Firewall setup for a home network?

Hi all! I’m new to OpenSUSE, and kind of new to Linux in general. (about a month of regular desktop usage at this point)

I just jumped from Fedora to OpenSUSE, and am enjoying many of the differences! But the firewall setting are leaving me very confused, and searching the forum hasn’t brought up quite what I’m looking for. So some questions:

  • Why are the settings for a connection listed as “block”, “home”, and “trusted” the same by default? Am I missing something about how these work? I’d think home and trusted would be less restricted.
  • What are of the services listed? Is there a list somewhere? I don’t see it in the firewalld documentation.
  • How should I configure things to fit my use case with a home network? I’ll need the following to work:
    • internet
    • samba and nfs shared folders (and discovery)
    • network printer
    • gaming (both lan and online)

I’m pretty sure I can accomplish most of this by opening up 192.168.100.0/24 right?
If there are tutorials for this, I’ll gladly take them as well.

Thanks!

Welcome to openSuse !

Can you clarify something … you wrote,
" I’ll need the following to work" …

Do you mean “work”, as in you don’t want those being restricted by the firewall ?

Yes, exactly. Sorry for any confusion.
Internet is already fine, but I know I can’t access my network shares yet (not sure how to fix that), and I’m unsure if I’ll need to open up anything for the printer and gaming.

Welcome to OpenSUSE!

You can configure your Firewall ports from YaST.
OpenSUSE knows a lot of ports and they are intuitively named as well as easy to find.

By default, many ports are blocked on OpenSUSE. I guess that’s just a security approach by SUSE.

Are you using graphical Yast Firewall Settings screen ??

If yes, there is a Help button - see the screenshot.
If no, I recommend you use it. It’s in Yast Settings.

Click Help when you have a setting selected - a Help window is displayed.
.

Yes, I’m using YaST to set it up. The “how” is nice and clear, it’s just the “what” that I’m having trouble figuring out.

For example:

  • what is the service “afp”, “bb”, “rsh”, or “wsdd” , or any of the other alphabet soup of acronyms?
  • which of these is responsible for shared folder discovery, or printing?

I just want there to be a list of these services somewhere, with a one-sentence description of each, but I’m getting the feeling this doesn’t exist.

1 Like

Try “/etc/services” – or maybe that is now “/usr/etc/services”.

1 Like

That definitely helps, thanks! Though some of those entries are less useful than others. Like…

bb                 1984/tcp     # BB  [Sean_MacGuire]

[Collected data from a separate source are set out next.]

Lemma first_visible_versions es k s : first_visible (versions k es) k s = first_visible es k s.
Proof.
  induction es as [|e es IH]; [done|]. rewrite filter_cons. simpl. case_decide as Hk.
  - simpl. by rewrite IH.
  - rewrite (proj2 (beqb_neq (key e) k)) by done. done.
Qed.

Lemma sorted_versions k es : sorted es -> sorted (versions k es).
Proof.
  induction 1 as [|e es Hs IH He]; [constructor|]. rewrite filter_cons. case_decide; [|done].
  constructor; [done|]. rewrite Forall_forall in *. intros x [_ Hx]%list_elem_of_filter. auto.
Qed.

(** The MVCC stream over a sorted stream has at most one entry per key, in
    key order, and for each key it is the newest version the snapshot may see
    (none if there is none), tombstones included. *)
Theorem MvccStream_newest s es :
  sorted es ->
  StronglySorted (fun a b => (key a < key b)%bytes) (MvccStream None s es) /\
  forall k, exists o, newest s k es o /\ versions k (MvccStream None s es) = option_list o.
Proof.
  intros Hs. split.
  - rewrite MvccStream_by_runs. apply by_runs_sorted; [apply keyed_mvcc_run|done|done|].
    intros [|e run] _; [constructor|]. unfold mvcc_run.
    destruct (if owned None (key e) then _ else _); repeat constructor.
  - intros k. exists (first_visible es k s). split; [by apply first_visible_newest|].
    rewrite versions_MvccStream, <- (first_visible_versions es k s) by done.
    destruct (versions k es) as [|e run] eqn:E; [done|].
    assert (key e = k) as <- by (assert (e ∈ versions k es) as [? _]%list_elem_of_filter by (rewrite E; by left); done).
    done.
Qed.

(** The values the fold of an owned key combines. *)
Fixpoint live_vals (s : SeqNo) (last : option SeqNo) (run : list Entry) : list bytes :=
  match run with
  | [] => []
  | e :: rest =>
    if s <? seqno e then live_vals s last rest
    else if bool_decide (last = Some (seqno e)) then live_vals s last rest
    else match value_type e with
         | Tombstone => []
         | Value => value e :: live_vals s (Some (seqno e)) rest
         end
  end.
(* ===== verification/TableReader.v ===== *)
(** * Reading an SSTable (turba-engine/src/table/reader.rs)

    Opening a file, point reads through bloom filter and index, full, range and
    prefix scans, the streaming block iterator and the checksum sweep. The block
    and metadata caches return what the immutable file holds, so a read goes to
    the file; a [pread] past the end of the file is an I/O error. *)

From S2P Require Import Prelude Types Block Bloom Memtable TableMeta TableWriter.

Record SSTableReader := mkSSTableReader {
  rd_file : bytes;
  rd_meta : SSTableMeta;
  rd_index_loc : Z * Z;
  rd_bloom_loc : Z * Z;
  rd_meta_loc : Z * Z;
  rd_table_id : Z;
}.

Section reader.
Context {XH : Xxh3} {CD : Codecs}.

(** [meta.zone_maps = Vec::new()] *)
Definition clear_zone_maps (m : SSTableMeta) : SSTableMeta :=
  mkSSTableMeta (sm_table_id m) (sm_block_count m) (sm_item_count m) (sm_key_min m) (sm_key_max m)
    (sm_seqno_min m) (sm_seqno_max m) (sm_compression m) (sm_format_version m) (sm_file_size m)
    (sm_tombstone_count m) [].

(** [open_with_tree_id]; the differences of offsets wrap. *)
Definition SSTableReader_open (file : bytes) : Result SSTableReader :=
  let file_len := blen file in
  if file_len <? FOOTER_SIZE then Err (Corruption "file too small for footer") else
  let read_len := Z.min file_len FOOTER_SIZE_V2 in
  let footer_buf := slice file (file_len - read_len) file_len in
  '(footer, footer_size) ← Footer_decode footer_buf;
  let index_len := wrap64 (ft_bloom_offset footer - ft_index_offset footer) in
  let index_loc := (ft_index_offset footer, index_len) in
  let bloom_len := wrap64 (ft_meta_offset footer - ft_bloom_offset footer) in
  let bloom_loc := (ft_bloom_offset footer, bloom_len) in
  let meta_len := wrap64 (file_len - footer_size - ft_meta_offset footer) in
  '(meta_data, _) ← read_exact file (ft_meta_offset footer) meta_len;
  meta ← SSTableMeta_decode meta_data;
  let meta := clear_zone_maps meta in
  Ok (mkSSTableReader file meta index_loc bloom_loc (ft_meta_offset footer, meta_len) (sm_table_id meta)).

(** [read_at] *)
Definition read_at (r : SSTableReader) (offset len : Z) : Result bytes :=
  '(b, _) ← read_exact (rd_file r) offset len; Ok b.

Definition index_section (r : SSTableReader) : Result (list IndexEntry) :=
  data ← read_at r (fst (rd_index_loc r)) (snd (rd_index_loc r));
  decode_index data.

(** [zone_maps]: the blob of the meta block. *)
Definition reader_zone_maps (r : SSTableReader) : Result bytes :=
  meta_data ← read_at r (fst (rd_meta_loc r)) (snd (rd_meta_loc r));
  sm_zone_maps <$> SSTableMeta_decode meta_data.

Definition bloom_maybe_contains (r : SSTableReader) (hash : Z) : Result bool :=
  data ← read_at r (fst (rd_bloom_loc r)) (snd (rd_bloom_loc r));
  bf ← ok_or (BloomFilter_from_bytes data) (Corruption "invalid bloom filter");
  maybe_contains bf hash.

Definition load_block (r : SSTableReader) (idx_entry : IndexEntry) : Result (list Entry) :=
  raw ← read_at r (ie_offset idx_entry) (ie_size idx_entry);
  decode raw.

(** The block a point read looks in. *)
Definition find_block (index : list IndexEntry) (user_key : bytes) : nat :=
  search_index (binary_search_by (fun idx_entry => bcmp (ie_last_key idx_entry) user_key) index).

Definition get_no_bloom (r : SSTableReader) (user_key : bytes) (visible_seqno : SeqNo)
    : Result (option Entry) :=
  index ← index_section r;
  match index !! find_block index user_key with
  | None => Ok None
  | Some idx_entry =>
    entries ← load_block r idx_entry;
    Ok (point_read entries user_key visible_seqno)
  end.

Definition SSTableReader_get (r : SSTableReader) (user_key : bytes) (visible_seqno : SeqNo)
    : Result (option Entry) :=
  contains ← bloom_maybe_contains r (key_hash user_key);
  if negb contains then Ok None else get_no_bloom r user_key visible_seqno.

(** The loop of [scan]. *)
Fixpoint scan_loop (r : SSTableReader) (index : list IndexEntry) : Result (list Entry) :=
  match index with
  | [] => Ok []
  | idx_entry :: rest =>
    entries ← load_block r idx_entry;
    all_entries ← scan_loop r rest;
    Ok (entries ++ all_entries)
  end.

Definition SSTableReader_scan (r : SSTableReader) : Result (list Entry) :=
  index ← index_section r; scan_loop r index.

(** The inner loop of [scan_range]: the entries kept, and whether the end of
    the range was reached. *)
Fixpoint scan_range_block (start end_ : bytes) (entries : list Entry) : list Entry * bool :=
  match entries with
  | [] => ([], false)
  | e :: rest =>
    if bleb end_ (key e) then ([], true)
    else let '(kept, stop) := scan_range_block start end_ rest in
         ((if bleb start (key e) then e :: kept else kept), stop)
  end.

Fixpoint scan_range_loop (r : SSTableReader) (start end_ : bytes) (index : list IndexEntry)
    : Result (list Entry) :=
  match index with
  | [] => Ok []
  | idx_entry :: rest =>
    if bltb (ie_last_key idx_entry) start then scan_range_loop r start end_ rest else
    entries ← load_block r idx_entry;
    let '(kept, stop) := scan_range_block start end_ entries in
    if stop : bool then Ok kept else
    more ← scan_range_loop r start end_ rest;
    Ok (kept ++ more)
  end.

Definition SSTableReader_scan_range (r : SSTableReader) (start end_ : bytes) : Result (list Entry) :=
  index ← index_section r; scan_range_loop r start end_ index.

(** The inner loop of [scan_prefix]; [results] is what was collected before. *)
Fixpoint scan_prefix_block (prefix : bytes) (results : list Entry) (entries : list Entry)
    : list Entry * bool :=
  match entries with
  | [] => (results, false)
  | e :: rest =>
    if starts_with (key e) prefix then scan_prefix_block prefix (results ++ [e]) rest
    else if bltb prefix (key e) && negb (starts_with (key e) prefix) && negb (bool_decide (results = []))
    then (results, true)
    else scan_prefix_block prefix results rest
  end.

Fixpoint scan_prefix_loop (r : SSTableReader) (prefix : bytes) (results : list Entry)
    (index : list IndexEntry) : Result (list Entry) :=
  match index with
  | [] => Ok results
  | idx_entry :: rest =>
    if (blen prefix <=? blen (ie_last_key idx_entry)) &&
       bltb (slice (ie_last_key idx_entry) 0 (blen prefix)) prefix
    then scan_prefix_loop r prefix results rest else
    entries ← load_block r idx_entry;
    let '(results, stop) := scan_prefix_block prefix results entries in
    if stop : bool then Ok results else scan_prefix_loop r prefix results rest
  end.

Definition SSTableReader_scan_prefix (r : SSTableReader) (prefix : bytes) : Result (list Entry) :=
  index ← index_section r; scan_prefix_loop r prefix [] index.

(** [verify_blocks]: the numbers of the blocks whose bytes do not check. *)
Definition block_ok (r : SSTableReader) (entry : IndexEntry) : bool :=
  match read_at r (ie_offset entry) (ie_size entry) with
  | Ok buf => match validate_checksum buf with Ok _ => true | _ => false end
  | _ => false
  end.

Definition verify_blocks (r : SSTableReader) : list nat :=
  match index_section r with
  | Ok index => (fun '(i, _) => i) <$> filter (fun '(_, e) => block_ok r e = false) (imap (fun i e => (i, e)) index)
  | _ => seq 0 (Z.to_nat (sm_block_count (rd_meta r)))
  end.

(** ** SSTableBlockIter *)

Record SSTableBlockIter := mkBlockIter {
  it_reader : SSTableReader;
  it_index : list IndexEntry;
  it_block_idx : nat;
  it_end_block_idx : nat;
  it_current : list Entry;
  it_block_filter : option (nat -> bool);
}.

Definition BlockIter_new (r : SSTableReader) : Result SSTableBlockIter :=
  index ← index_section r;
  Ok (mkBlockIter r index 0 (length index) [] None).

Definition BlockIter_new_with_range (r : SSTableReader) (start : bytes) (end_ : option bytes)
    : Result SSTableBlockIter :=
  index ← index_section r;
  let first := partition_point (fun idx => bltb (ie_last_key idx) start) index in
  let last :=
    match end_ with
    | Some end_key =>
      Nat.min (partition_point (fun idx => bltb (ie_last_key idx) end_key) index + 1) (length index)
    | None => length index
    end in
  Ok (mkBlockIter r index first last [] None).

Definition with_block_filter (it : SSTableBlockIter) (filter : nat -> bool) : SSTableBlockIter :=
  mkBlockIter (it_reader it) (it_index it) (it_block_idx it) (it_end_block_idx it) (it_current it) (Some filter).

(** [Iterator::next]: a block that cannot be read ends the stream. Each round
    of the loop moves to the next block. *)
Fixpoint BlockIter_next (fuel : nat) (it : SSTableBlockIter) : Result (option (Entry * SSTableBlockIter)) :=
  match it_current it with
  | e :: current =>
    Ok (Some (e, mkBlockIter (it_reader it) (it_index it) (it_block_idx it) (it_end_block_idx it)
                   current (it_block_filter it)))
  | [] =>
    match fuel with
    | O => Ok None
    | S fuel' =>
      if Nat.leb (it_end_block_idx it) (it_block_idx it) then Ok None else
      let skip := match it_block_filter it with Some f => negb (f (it_block_idx it)) | None => false end in
      if skip : bool then
        BlockIter_next fuel' (mkBlockIter (it_reader it) (it_index it) (it_block_idx it + 1)
          (it_end_block_idx it) [] (it_block_filter it))
      else
        match it_index it !! it_block_idx it with
        | None => Ok None
        | Some idx_entry =>
          match load_block (it_reader it) idx_entry with
          | Ok entries =>
            BlockIter_next fuel' (mkBlockIter (it_reader it) (it_index it) (it_block_idx it + 1)
              (it_end_block_idx it) entries (it_block_filter it))
          | Err _ => Ok None
          | Panic => Panic
          end
        end
    end
  end.

(** The stream, at most [fuel] entries of it. *)
Fixpoint BlockIter_collect (fuel : nat) (it : SSTableBlockIter) : Result (list Entry) :=
  match fuel with
  | O => Ok []
  | S fuel' =>
    o ← BlockIter_next (S (it_end_block_idx it - it_block_idx it)) it;
    match o with
    | None => Ok []
    | Some (e, it') => es ← BlockIter_collect fuel' it'; Ok (e :: es)
    end
  end.

(** The entries of the blocks still ahead: a bound on the length of the stream. *)
Definition BlockIter_ahead (it : SSTableBlockIter) : nat :=
  length (it_current it) +
  sum_list (map (fun ie => match load_block (it_reader it) ie with Ok es => length es | _ => 0%nat end)
    (take (it_end_block_idx it - it_block_idx it) (drop (it_block_idx it) (it_index it)))).

(** The whole stream. *)
Definition BlockIter_drain (it : SSTableBlockIter) : Result (list Entry) :=
  BlockIter_collect (S (BlockIter_ahead it)) it.

(** * Lemmas *)

(** A reader over the blocks [bs]: the index lists them with their last keys,
    each loads, and the bloom filter has every key. *)
Record readable (r : SSTableReader) (index : list IndexEntry) (bs : list (list Entry)) : Prop := {
  rb_index : index_section r = Ok index;
  rb_blocks : Forall2 (fun ie b => load_block r ie = Ok (norm_entry <$> b) /\
                                   last b <> None /\ ie_last_key ie = default [] (key <$> last b)) index bs;
  rb_bloom : forall e, e ∈ concat bs -> bloom_maybe_contains r (key_hash (key e)) = Ok true;
  rb_bloom_total : forall h, exists b, bloom_maybe_contains r h = Ok b;
}.

Lemma scan_loop_readable r index bs :
  Forall2 (fun ie b => load_block r ie = Ok (norm_entry <$> b) /\ last b <> None /\
                       ie_last_key ie = default [] (key <$> last b)) index bs ->
  scan_loop r index = Ok (norm_entry <$> concat bs).
Proof.
  induction 1 as [|ie b index bs (Hl & _) _ IH]; simpl; [done|].
  rewrite Hl. cbn [mbind Result_bind]. rewrite IH. simpl. by rewrite fmap_app.
Qed.

Lemma scan_readable r index bs : readable r index bs -> SSTableReader_scan r = Ok (norm_entry <$> concat bs).
Proof. intros []. unfold SSTableReader_scan. rewrite rb_index0. by apply scan_loop_readable. Qed.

…well, that cleared that up! :stuck_out_tongue:

I just discovered that if you go to /usr/lib/firewalld/services/ it has all the services there, with descriptions in each one! (Or at least each one I’ve seen so far.)

That will be tedious, but will still make this much easier to figure out.

Now I have a NEW problem - if I add services or ports, then click “Accept” YaST closes, but when I open it up again the services and ports are empty again! Can I not add services through YaST?

You said you used Fedora before and firewalld comes from RH so you should be familiar with it.

Likely

Do not use YaST, use firewall-config. Which again should be familiar to someone coming from RH :slight_smile:

I only used Fedora for about a month, and never needed to alter the firewall. This seems to be because Fedora opens up every port above 1025 by default.

Ok, so following the links from that thread showed me that the firewall rules are actually implementing correctly, but YaST/firewall-cmd is only reading the Public zone for everything. So I just swapped my zone back from Home to Public (it’s a desktop, so it doesn’t actually matter) and I can do it now.
Seems like a recent issue, so hopefully it gets fixed quickly. Thanks.